**TASK DIRECTIONS:** Beneath this instruction is a block of data; output from it exactly the lines that run from the one containing "(** what [memset(.., 0, ..)] leaves *)" through the one containing "let seq32 := if", inclusive.

┌────────

Lemma write_block_ok cap exts cap_out :
  Forall ext_ok exts -> blen exts <= cap_out -> cap < 2 ^ 16 ->
  4 + (blen (body_bytes exts) + 3) / 4 * 4 <= cap ->
  exists block body, rtc_rtp_ext_write_block cap exts = Ok block /\
    block = [0xBE; 0xDE] ++ be16 (blen body / 4) ++ body /\
    blen block <= cap /\ blen body mod 4 = 0 /\
    rtc_rtp_ext_parse_body body (blen body) cap_out = Ok (norm <$> exts).
Proof.
  intros HF Hn Hcap Hfit. pose proof (blen_nonneg (body_bytes exts)) as Hb.
  set (n := blen (body_bytes exts)) in *.
  set (pad := Z.land (4 - Z.land n 3) 3).
  assert (Hpad : 0 <= pad < 4 /\ n + pad = (n + 3) / 4 * 4)
    by (subst pad; bits_to_arith; pow_eval; dlia).
  set (body := body_bytes exts ++ replicate (Z.to_nat pad) 0).
  assert (Hbody : blen body = n + pad) by (subst body n; lens; lia).
  exists ([0xBE; 0xDE] ++ be16 (blen body / 4) ++ body), body.
  split_and!; [|done|lens; lia|rewrite Hbody; dlia|].
  - unfold rtc_rtp_ext_write_block. pass_guard.
    assert (Hw : write_entries cap exts [] = Ok (body_bytes exts))
      by (apply (write_entries_ok cap exts []); [done|fold n; lens; dlia]).
    step Hw. fold n pad. pass_guard. rewrite Hbody. unfold u16.
    rewrite (Z.mod_small ((n + pad) / 4)) by (pow_eval; dlia). done.
  - unfold rtc_rtp_ext_parse_body. subst body. rewrite Hbody.
    pose proof (parse_entries exts (Z.to_nat pad) cap_out (Z.to_nat (n + pad)) [] []) as P.
    change (blen (@nil Z)) with 0 in P. rewrite blen_nil, !app_nil_l in P. fold n in P.
    replace (0 + n + Z.of_nat (Z.to_nat pad)) with (n + pad) in P by lia.
    apply P; auto. subst n. unfold blen. lia.
Qed.
(* ===== verification/Rtcp.v ===== *)
(** * RTCP reports and reception statistics (rtc/src/rtc_rtcp.c)

    Sender and receiver reports, their parser, the statistics they are built
    from and the round-trip time computed from them.  [rtc_time_ms] and
    [rtc_time_unix_ms] are the arguments [now] and [unix] of the functions
    that read the clock.  Pointer arguments are present: the [NULL] guards
    have no counterpart.  The feedback packets of the same source file are in
    RtcpFb.v and Twcc.v. *)

From S2P Require Import Prelude.
From Stdlib Require Import ZArith Lia.
From stdpp Require Import base list numbers.
#[local] Open Scope Z_scope.

Module Rtcp.

Definition RTCP_PT_SR : Z := 200.
Definition RTCP_PT_RR : Z := 201.
Definition RTCP_PT_RTPFB : Z := 205.
Definition RTCP_PT_PSFB : Z := 206.
Definition RTCP_SR_SIZE : Z := 20.
Definition RTCP_RR_BLOCK_SIZE : Z := 24.
Definition RTCP_MAX_PACKET : Z := 1400.

Record rtc_rtcp_header_t := Hdr {
  h_version : Z; h_padding : bool; h_count : Z; h_packet_type : Z; h_length : Z
}.

Record rtc_rtcp_sr_t := Sr {
  sr_ssrc : Z; ntp_sec : Z; ntp_frac : Z; sr_rtp_timestamp : Z;
  sender_pkt_count : Z; sender_oct_count : Z
}.

Record rtc_rtcp_rr_block_t := Rr {
  rr_ssrc : Z; fraction_lost : Z; cumulative_lost : Z; rr_highest_seq : Z;
  rr_jitter : Z; last_sr : Z; delay_since_sr : Z
}.

(** [reports] holds the first [report_count] blocks of the array and [buf]
    the first [buf_len] bytes. *)
Record rtc_rtcp_packet_t := Pkt {
  pk_header : rtc_rtcp_header_t; pk_sender_ssrc : Z; pk_sr : rtc_rtcp_sr_t;
  reports : list rtc_rtcp_rr_block_t; buf : bytes
}.

Record rtc_rtcp_stats_t := Stats {
  ssrc : Z;
  packets_sent : Z; octets_sent : Z; rtp_timestamp : Z;
  remote_ssrc : Z; packets_received : Z; packets_expected : Z; packets_lost : Z;
  base_seq : Z; highest_seq : Z; jitter : Z; last_transit : Z; first_packet : bool;
  last_sr_ntp : Z; last_sr_recv_time : Z; last_report_time : Z
}.

(** what [memset(.., 0, ..)] leaves *)
Definition sr_zero : rtc_rtcp_sr_t := Sr 0 0 0 0 0 0.

(** seconds and fraction *)
Definition get_ntp_time (unix : Z) : Z * Z :=
  (u32 (u32 (unix / 1000) + 2208988800), u32 (u32 (unix mod 1000) * 4294967)).

Definition rtc_rtcp_stats_init (sc now : Z) : rtc_rtcp_stats_t :=
  Stats sc 0 0 0 0 0 0 0 0 0 0 0 true 0 0 now.

(** the extended highest sequence number after [sq] *)
Definition extend_seq (highest sq : Z) : Z :=
  let seq32 := Z.lor (Z.land highest 0xFFFF0000) sq in
  let lo := Z.land highest 0xFFFF in
  let seq32 := if (sq <? lo) && (0x8000 <? lo - sq) then u32 (seq32 + 0x10000) else seq32 in
  if highest <? seq32 then seq32 else highest.

(** interarrival jitter; [-d] overflows for [INT_MIN] *)
Definition jitter_step (j last transit : Z) : res Z :=
  let d := s32 (transit - last) in
  d ← (if d <? 0 then _ ← fault_if (d =? - 2 ^ 31); Ok (- d) else Ok d);
  Ok (u32 (j + Z.shiftr (u32 (u32 d - j + 8)) 4)).

Definition rtc_rtcp_stats_on_rtp_recv (s : rtc_rtcp_stats_t) (sq ts sc clock_rate now : Z)
    : res rtc_rtcp_stats_t :=
  if first_packet s then
    Ok (Stats (ssrc s) (packets_sent s) (octets_sent s) (rtp_timestamp s) sc 1 1 (packets_lost s)
          sq sq (jitter s) (last_transit s) false (last_sr_ntp s) (last_sr_recv_time s)
          (last_report_time s))
  else if negb (sc =? remote_ssrc s) then Ok s
  else
    let received := u32 (packets_received s + 1) in
    let highest := extend_seq (highest_seq s) sq in
    let expected := u32 (highest - base_seq s + 1) in
    let lost := if received <? expected then expected - received else 0 in
    jt ← (if 0 <? clock_rate then
            let arrival_ts := u32 (u64 (now * clock_rate) / 1000) in
            let transit := u32 (arrival_ts - ts) in
            j ← (if negb (last_transit s =? 0) then jitter_step (jitter s) (last_transit s) transit
                 else Ok (jitter s));
            Ok (j, transit)
          else Ok (jitter s, last_transit s));
    let '(j, transit) := jt in
    Ok (Stats (ssrc s) (packets_sent s) (octets_sent s) (rtp_timestamp s) (remote_ssrc s)
          received expected lost (base_seq s) highest j transit false (last_sr_ntp s)
          (last_sr_recv_time s) (last_report_time s)).

Definition rtc_rtcp_stats_on_rtp_send (s : rtc_rtcp_stats_t) (ts payload_len : Z)
    : rtc_rtcp_stats_t :=
  Stats (ssrc s) (u32 (packets_sent s + 1)) (u32 (octets_sent s + u32 payload_len)) ts
    (remote_ssrc s) (packets_received s) (packets_expected s) (packets_lost s) (base_seq s)
    (highest_seq s) (jitter s) (last_transit s) (first_packet s) (last_sr_ntp s)
    (last_sr_recv_time s) (last_report_time s).

(** the middle 32 bits of an NTP timestamp *)
Definition compact_ntp (sec frac : Z) : Z :=
  Z.lor (u32 (Z.shiftl (Z.land sec 0xFFFF) 16)) (Z.shiftr frac 16).

Definition rtc_rtcp_stats_on_sr_recv (s : rtc_rtcp_stats_t) (sr : rtc_rtcp_sr_t) (now : Z)
    : rtc_rtcp_stats_t :=
  Stats (ssrc s) (packets_sent s) (octets_sent s) (rtp_timestamp s) (remote_ssrc s)
    (packets_received s) (packets_expected s) (packets_lost s) (base_seq s) (highest_seq s)
    (jitter s) (last_transit s) (first_packet s) (compact_ntp (ntp_sec sr) (ntp_frac sr)) now
    (last_report_time s).

Definition rtc_rtcp_rtt_from_rr (rr : rtc_rtcp_rr_block_t) (unix : Z) : Z :=
  if last_sr rr =? 0 then 0
  else
    let now_sec := u32 (u32 (unix / 1000) + 2208988800) in
    let now_frac := u32 (unix mod 1000 * 4294967) in
    let now_compact := compact_ntp now_sec now_frac in
    let rtt_ntp := u32 (u32 (now_compact - last_sr rr) - delay_since_sr rr) in
    let rtt_ms := s32 (Z.shiftr (u64 (rtt_ntp * 1000)) 16) in
    if rtt_ms <? 0 then 0 else rtt_ms.

(** the reception report block of [build_sr] and [build_rr] *)
Definition report_block (s : rtc_rtcp_stats_t) (now : Z) : rtc_rtcp_rr_block_t :=
  Rr (remote_ssrc s)
     (if 0 <? packets_expected s then u8 (u32 (packets_lost s * 256) / packets_expected s) else 0)
     (s32 (packets_lost s)) (highest_seq s) (jitter s) (last_sr_ntp s)
     (if 0 <? last_sr_recv_time s then
        u32 (u64 (u64 (now - last_sr_recv_time s) * 65536) / 1000)
      else 0).

Definition report_blocks (s : rtc_rtcp_stats_t) (now : Z) : list rtc_rtcp_rr_block_t :=
  if negb (remote_ssrc s =? 0) && negb (first_packet s) then [report_block s now] else [].

Definition write_rr_block (rr : rtc_rtcp_rr_block_t) : bytes :=
  be32 (rr_ssrc rr) ++
  be32 (Z.lor (Z.shiftl (fraction_lost rr) 24) (Z.land (cumulative_lost rr) 0x00FFFFFF)) ++
  be32 (rr_highest_seq rr) ++ be32 (rr_jitter rr) ++ be32 (last_sr rr) ++
  be32 (delay_since_sr rr).

(** header with the length filled in, then [body] *)
Definition report_bytes (pt rc : Z) (body : bytes) : bytes :=
  let length_words := u16 ((4 + blen body) / 4 - 1) in
  [Z.lor (Z.shiftl 2 6) (Z.land (u8 rc) 0x1F); pt] ++ be16 length_words ++ body.

Definition rtc_rtcp_build_sr (s : rtc_rtcp_stats_t) (now unix : Z) : res rtc_rtcp_packet_t :=
  let reps := report_blocks s now in
  let '(sec, frac) := get_ntp_time unix in
  let sr := Sr (ssrc s) sec frac (rtp_timestamp s) (packets_sent s) (octets_sent s) in
  let body := be32 (ssrc s) ++ be32 sec ++ be32 frac ++ be32 (rtp_timestamp s) ++
    be32 (packets_sent s) ++ be32 (octets_sent s) ++ mjoin (write_rr_block <$> reps) in
  let b := report_bytes RTCP_PT_SR (blen reps) body in
  _ ← fault_if (RTCP_MAX_PACKET <? blen b);
  Ok (Pkt (Hdr 2 false (u8 (blen reps)) RTCP_PT_SR (u16 (blen b / 4 - 1))) (ssrc s) sr reps b).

└────────

**SOLVED EXERCISE:**
(** what [memset(.., 0, ..)] leaves *)
Definition sr_zero : rtc_rtcp_sr_t := Sr 0 0 0 0 0 0.

(** seconds and fraction *)
Definition get_ntp_time (unix : Z) : Z * Z :=
  (u32 (u32 (unix / 1000) + 2208988800), u32 (u32 (unix mod 1000) * 4294967)).

Definition rtc_rtcp_stats_init (sc now : Z) : rtc_rtcp_stats_t :=
  Stats sc 0 0 0 0 0 0 0 0 0 0 0 true 0 0 now.

(** the extended highest sequence number after [sq] *)
Definition extend_seq (highest sq : Z) : Z :=
  let seq32 := Z.lor (Z.land highest 0xFFFF0000) sq in
  let lo := Z.land highest 0xFFFF in
  let seq32 := if (sq <? lo) && (0x8000 <? lo - sq) then u32 (seq32 + 0x10000) else seq32 in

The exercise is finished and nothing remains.